[INFORMATION SUPPLIED — start]
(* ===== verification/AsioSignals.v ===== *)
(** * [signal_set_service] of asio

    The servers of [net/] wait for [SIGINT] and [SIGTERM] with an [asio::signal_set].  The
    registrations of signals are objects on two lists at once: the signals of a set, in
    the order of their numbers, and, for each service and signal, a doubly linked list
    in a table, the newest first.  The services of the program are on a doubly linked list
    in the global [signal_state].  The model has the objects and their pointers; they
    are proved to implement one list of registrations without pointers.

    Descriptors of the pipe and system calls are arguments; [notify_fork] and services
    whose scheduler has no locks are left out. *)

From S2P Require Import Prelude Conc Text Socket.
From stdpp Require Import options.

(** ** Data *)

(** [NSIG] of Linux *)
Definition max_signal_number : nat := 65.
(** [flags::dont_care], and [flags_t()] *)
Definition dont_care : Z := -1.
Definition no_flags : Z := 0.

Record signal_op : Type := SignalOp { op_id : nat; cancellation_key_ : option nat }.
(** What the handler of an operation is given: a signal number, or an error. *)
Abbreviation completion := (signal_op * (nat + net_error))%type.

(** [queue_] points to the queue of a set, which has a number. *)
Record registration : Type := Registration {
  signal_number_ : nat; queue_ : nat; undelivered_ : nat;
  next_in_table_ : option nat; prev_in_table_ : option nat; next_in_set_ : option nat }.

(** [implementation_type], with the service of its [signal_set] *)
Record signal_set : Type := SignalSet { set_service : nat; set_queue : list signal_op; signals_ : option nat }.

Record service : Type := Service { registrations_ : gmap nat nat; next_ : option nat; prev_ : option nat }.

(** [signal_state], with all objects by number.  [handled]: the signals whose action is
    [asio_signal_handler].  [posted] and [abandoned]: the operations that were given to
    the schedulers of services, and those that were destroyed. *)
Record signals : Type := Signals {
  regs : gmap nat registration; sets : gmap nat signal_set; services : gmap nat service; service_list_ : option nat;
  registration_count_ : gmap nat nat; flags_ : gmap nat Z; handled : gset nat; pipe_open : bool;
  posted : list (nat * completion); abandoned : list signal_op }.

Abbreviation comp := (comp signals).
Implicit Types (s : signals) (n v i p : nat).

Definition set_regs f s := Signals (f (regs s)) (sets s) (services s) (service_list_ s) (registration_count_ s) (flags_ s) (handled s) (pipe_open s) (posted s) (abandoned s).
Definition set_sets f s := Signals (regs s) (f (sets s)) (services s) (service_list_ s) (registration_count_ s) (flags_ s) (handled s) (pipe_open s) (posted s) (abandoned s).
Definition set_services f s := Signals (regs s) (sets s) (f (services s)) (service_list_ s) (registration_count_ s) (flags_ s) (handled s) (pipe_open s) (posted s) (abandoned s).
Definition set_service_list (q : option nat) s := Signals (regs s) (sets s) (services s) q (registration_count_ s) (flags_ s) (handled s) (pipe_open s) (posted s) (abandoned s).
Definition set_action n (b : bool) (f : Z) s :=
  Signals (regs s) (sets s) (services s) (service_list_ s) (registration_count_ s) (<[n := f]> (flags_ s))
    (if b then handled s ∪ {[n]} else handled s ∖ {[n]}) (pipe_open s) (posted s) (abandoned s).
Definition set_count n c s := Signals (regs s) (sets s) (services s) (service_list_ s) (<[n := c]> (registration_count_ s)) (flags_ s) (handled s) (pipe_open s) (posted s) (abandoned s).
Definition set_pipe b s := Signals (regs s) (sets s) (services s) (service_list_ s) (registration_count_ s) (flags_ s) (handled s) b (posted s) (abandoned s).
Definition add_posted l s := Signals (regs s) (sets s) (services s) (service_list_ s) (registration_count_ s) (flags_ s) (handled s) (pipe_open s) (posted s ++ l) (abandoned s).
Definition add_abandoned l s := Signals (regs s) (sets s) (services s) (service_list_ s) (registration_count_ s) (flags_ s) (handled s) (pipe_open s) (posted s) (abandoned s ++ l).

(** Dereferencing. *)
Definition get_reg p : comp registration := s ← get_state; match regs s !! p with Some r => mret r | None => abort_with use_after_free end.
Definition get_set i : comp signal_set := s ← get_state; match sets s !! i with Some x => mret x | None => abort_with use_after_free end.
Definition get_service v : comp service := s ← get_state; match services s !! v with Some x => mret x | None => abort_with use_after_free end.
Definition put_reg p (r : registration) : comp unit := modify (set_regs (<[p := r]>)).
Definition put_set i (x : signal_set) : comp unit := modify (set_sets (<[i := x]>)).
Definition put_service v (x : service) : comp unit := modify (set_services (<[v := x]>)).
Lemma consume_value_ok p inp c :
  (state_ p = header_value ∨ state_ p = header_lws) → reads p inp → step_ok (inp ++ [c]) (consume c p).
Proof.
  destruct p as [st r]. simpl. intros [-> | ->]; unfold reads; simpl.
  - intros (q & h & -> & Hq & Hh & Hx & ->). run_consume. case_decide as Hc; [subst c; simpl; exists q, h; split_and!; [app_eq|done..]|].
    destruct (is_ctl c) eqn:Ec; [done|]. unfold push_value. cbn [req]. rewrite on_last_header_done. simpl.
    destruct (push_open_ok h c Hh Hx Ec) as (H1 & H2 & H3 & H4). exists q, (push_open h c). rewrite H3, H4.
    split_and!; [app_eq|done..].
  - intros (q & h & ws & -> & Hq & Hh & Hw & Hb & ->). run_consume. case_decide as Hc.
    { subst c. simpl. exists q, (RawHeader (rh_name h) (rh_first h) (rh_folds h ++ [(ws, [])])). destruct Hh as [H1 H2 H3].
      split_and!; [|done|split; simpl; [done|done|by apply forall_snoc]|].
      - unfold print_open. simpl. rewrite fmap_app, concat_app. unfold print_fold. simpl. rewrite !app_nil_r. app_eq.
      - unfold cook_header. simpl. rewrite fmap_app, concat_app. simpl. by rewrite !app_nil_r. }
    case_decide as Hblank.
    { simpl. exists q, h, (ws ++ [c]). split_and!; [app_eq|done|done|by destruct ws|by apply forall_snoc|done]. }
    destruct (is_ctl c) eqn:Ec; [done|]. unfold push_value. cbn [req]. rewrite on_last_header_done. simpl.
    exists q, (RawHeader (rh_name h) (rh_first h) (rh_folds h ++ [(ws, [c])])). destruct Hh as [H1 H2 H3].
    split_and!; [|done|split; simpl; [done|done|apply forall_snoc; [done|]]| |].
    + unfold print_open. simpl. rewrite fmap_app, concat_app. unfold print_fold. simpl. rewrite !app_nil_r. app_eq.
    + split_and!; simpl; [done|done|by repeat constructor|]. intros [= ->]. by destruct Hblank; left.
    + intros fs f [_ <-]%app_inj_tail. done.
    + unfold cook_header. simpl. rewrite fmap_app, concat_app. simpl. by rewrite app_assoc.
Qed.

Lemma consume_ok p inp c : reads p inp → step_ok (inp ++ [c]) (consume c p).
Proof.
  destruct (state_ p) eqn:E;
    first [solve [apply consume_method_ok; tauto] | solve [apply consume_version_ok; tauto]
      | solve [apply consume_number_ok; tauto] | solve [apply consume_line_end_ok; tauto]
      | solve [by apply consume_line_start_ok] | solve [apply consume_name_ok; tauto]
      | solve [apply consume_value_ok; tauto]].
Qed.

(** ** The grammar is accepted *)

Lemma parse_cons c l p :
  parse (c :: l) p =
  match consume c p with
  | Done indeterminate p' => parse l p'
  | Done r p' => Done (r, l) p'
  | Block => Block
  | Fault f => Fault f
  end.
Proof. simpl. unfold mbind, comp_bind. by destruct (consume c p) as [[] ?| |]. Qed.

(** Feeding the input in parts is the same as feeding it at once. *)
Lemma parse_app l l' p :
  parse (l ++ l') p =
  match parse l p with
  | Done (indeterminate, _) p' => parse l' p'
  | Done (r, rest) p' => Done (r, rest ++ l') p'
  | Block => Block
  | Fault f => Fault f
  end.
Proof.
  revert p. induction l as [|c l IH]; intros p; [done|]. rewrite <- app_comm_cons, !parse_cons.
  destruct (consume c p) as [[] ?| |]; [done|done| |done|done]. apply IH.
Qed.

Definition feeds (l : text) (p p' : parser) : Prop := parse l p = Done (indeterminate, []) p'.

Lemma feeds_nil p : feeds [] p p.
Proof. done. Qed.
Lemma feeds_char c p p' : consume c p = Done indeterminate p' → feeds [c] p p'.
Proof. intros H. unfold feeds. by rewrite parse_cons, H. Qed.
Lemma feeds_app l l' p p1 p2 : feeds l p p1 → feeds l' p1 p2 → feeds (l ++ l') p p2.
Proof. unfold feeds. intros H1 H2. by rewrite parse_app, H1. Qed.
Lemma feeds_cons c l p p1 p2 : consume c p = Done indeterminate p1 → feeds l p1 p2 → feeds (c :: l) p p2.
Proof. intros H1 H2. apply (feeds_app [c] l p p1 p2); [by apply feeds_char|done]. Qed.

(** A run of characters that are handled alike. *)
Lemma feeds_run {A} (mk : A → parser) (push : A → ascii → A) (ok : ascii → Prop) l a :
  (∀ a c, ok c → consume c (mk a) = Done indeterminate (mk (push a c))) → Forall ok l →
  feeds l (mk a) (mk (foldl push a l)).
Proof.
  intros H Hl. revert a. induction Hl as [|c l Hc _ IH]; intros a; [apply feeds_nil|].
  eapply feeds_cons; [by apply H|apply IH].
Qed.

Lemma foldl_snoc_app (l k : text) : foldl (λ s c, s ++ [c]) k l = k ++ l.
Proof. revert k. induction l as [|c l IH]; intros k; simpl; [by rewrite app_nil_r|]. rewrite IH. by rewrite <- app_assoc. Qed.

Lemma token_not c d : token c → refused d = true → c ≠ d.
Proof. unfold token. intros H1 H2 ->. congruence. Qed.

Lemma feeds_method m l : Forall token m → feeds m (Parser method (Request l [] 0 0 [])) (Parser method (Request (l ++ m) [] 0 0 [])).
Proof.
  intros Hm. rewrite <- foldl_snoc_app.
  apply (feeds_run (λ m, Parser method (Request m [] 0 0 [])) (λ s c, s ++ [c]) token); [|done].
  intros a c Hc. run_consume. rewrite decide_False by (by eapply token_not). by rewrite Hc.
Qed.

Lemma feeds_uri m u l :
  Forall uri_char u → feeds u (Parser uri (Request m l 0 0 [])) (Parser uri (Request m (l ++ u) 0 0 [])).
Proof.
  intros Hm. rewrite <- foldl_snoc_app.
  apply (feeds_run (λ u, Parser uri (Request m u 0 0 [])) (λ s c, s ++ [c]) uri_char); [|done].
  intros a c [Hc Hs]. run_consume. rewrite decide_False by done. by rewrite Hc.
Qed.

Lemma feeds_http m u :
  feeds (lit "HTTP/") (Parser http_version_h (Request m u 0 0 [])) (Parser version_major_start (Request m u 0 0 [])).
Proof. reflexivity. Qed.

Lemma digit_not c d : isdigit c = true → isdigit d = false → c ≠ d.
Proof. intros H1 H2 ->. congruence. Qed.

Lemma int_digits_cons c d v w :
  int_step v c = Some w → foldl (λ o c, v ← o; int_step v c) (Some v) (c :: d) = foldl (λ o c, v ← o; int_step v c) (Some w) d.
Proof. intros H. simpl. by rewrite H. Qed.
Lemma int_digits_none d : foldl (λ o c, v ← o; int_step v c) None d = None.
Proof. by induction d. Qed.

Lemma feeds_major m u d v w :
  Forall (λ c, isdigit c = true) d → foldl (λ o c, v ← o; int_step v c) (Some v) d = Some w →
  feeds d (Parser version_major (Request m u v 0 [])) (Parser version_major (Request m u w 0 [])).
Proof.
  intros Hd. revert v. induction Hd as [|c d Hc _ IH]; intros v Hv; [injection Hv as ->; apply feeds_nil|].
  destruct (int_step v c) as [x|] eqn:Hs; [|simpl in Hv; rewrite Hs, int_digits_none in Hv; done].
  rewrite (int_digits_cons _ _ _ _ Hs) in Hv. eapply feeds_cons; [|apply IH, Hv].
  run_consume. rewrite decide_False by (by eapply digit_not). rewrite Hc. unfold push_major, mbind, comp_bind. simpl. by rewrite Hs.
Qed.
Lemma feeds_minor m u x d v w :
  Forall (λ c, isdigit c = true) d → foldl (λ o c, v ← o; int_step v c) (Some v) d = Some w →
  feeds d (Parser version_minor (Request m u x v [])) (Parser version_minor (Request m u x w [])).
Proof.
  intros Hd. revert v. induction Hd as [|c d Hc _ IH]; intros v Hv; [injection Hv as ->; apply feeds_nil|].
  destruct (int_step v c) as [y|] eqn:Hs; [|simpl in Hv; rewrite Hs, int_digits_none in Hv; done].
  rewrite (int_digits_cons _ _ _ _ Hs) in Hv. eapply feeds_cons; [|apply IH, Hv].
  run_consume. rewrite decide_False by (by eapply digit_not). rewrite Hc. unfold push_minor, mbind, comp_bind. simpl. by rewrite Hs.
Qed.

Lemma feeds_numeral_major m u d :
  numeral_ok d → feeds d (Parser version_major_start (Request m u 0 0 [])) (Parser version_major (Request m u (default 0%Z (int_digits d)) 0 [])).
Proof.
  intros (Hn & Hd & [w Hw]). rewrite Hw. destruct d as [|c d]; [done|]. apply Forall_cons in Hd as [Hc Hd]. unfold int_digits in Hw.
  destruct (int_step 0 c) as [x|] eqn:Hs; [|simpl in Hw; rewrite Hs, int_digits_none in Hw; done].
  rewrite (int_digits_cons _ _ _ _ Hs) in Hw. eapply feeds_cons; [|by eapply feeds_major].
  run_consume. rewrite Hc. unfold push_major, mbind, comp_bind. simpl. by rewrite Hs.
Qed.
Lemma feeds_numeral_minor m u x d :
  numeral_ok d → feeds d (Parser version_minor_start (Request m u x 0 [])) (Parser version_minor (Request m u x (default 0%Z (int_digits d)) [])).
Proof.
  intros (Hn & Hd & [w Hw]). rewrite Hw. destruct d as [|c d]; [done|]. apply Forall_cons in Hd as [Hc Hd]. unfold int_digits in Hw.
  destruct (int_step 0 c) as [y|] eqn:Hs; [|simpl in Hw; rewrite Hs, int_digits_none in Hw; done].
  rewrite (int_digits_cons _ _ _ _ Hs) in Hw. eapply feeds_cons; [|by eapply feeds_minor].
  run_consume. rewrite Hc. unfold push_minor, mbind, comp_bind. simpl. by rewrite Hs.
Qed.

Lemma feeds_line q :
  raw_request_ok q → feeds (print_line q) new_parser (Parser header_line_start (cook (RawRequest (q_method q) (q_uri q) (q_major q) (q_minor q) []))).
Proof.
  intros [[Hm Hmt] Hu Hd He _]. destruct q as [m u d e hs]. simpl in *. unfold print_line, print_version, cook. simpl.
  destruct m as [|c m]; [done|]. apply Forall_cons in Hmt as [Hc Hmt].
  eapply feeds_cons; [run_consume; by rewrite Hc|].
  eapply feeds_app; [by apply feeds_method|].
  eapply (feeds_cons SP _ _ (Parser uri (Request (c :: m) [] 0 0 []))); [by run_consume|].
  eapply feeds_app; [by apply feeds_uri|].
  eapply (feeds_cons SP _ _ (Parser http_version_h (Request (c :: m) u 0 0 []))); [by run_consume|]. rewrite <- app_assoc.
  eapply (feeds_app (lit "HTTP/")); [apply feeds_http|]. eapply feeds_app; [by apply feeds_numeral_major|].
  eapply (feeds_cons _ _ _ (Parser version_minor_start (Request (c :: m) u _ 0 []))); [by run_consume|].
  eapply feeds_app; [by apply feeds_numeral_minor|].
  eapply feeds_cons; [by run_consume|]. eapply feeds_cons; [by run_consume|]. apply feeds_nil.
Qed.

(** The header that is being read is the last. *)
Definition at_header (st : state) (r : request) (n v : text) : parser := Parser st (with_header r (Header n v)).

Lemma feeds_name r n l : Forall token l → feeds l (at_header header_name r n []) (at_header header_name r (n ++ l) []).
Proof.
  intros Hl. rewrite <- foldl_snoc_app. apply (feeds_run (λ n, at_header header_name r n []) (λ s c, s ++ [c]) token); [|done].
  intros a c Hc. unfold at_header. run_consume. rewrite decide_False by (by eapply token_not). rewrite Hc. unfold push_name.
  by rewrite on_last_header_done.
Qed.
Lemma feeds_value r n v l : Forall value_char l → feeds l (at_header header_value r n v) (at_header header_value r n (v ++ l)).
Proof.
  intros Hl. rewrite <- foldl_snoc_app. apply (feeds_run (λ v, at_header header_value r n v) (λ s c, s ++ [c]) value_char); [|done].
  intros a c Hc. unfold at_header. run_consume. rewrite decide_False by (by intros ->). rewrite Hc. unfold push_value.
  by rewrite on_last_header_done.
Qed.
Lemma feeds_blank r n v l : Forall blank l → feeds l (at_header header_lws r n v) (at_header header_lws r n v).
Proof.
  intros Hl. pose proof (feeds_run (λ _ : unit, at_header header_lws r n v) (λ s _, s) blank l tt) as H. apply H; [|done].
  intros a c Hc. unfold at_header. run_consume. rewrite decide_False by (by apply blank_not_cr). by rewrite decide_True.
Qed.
[INFORMATION SUPPLIED — finish]
◆ **REQUIREMENT**
Which lines of the records above hold the word "exists"? Copy each of them.

◆ **TASK SOLUTION**
  - intros (q & h & -> & Hq & Hh & Hx & ->). run_consume. case_decide as Hc; [subst c; simpl; exists q, h; split_and!; [app_eq|done..]|].
    destruct (push_open_ok h c Hh Hx Ec) as (H1 & H2 & H3 & H4). exists q, (push_open h c). rewrite H3, H4.
    { subst c. simpl. exists q, (RawHeader (rh_name h) (rh_first h) (rh_folds h ++ [(ws, [])])). destruct Hh as [H1 H2 H3].
    { simpl. exists q, h, (ws ++ [c]). split_and!; [app_eq|done|done|by destruct ws|by apply forall_snoc|done]. }
    exists q, (RawHeader (rh_name h) (rh_first h) (rh_folds h ++ [(ws, [c])])). destruct Hh as [H1 H2 H3].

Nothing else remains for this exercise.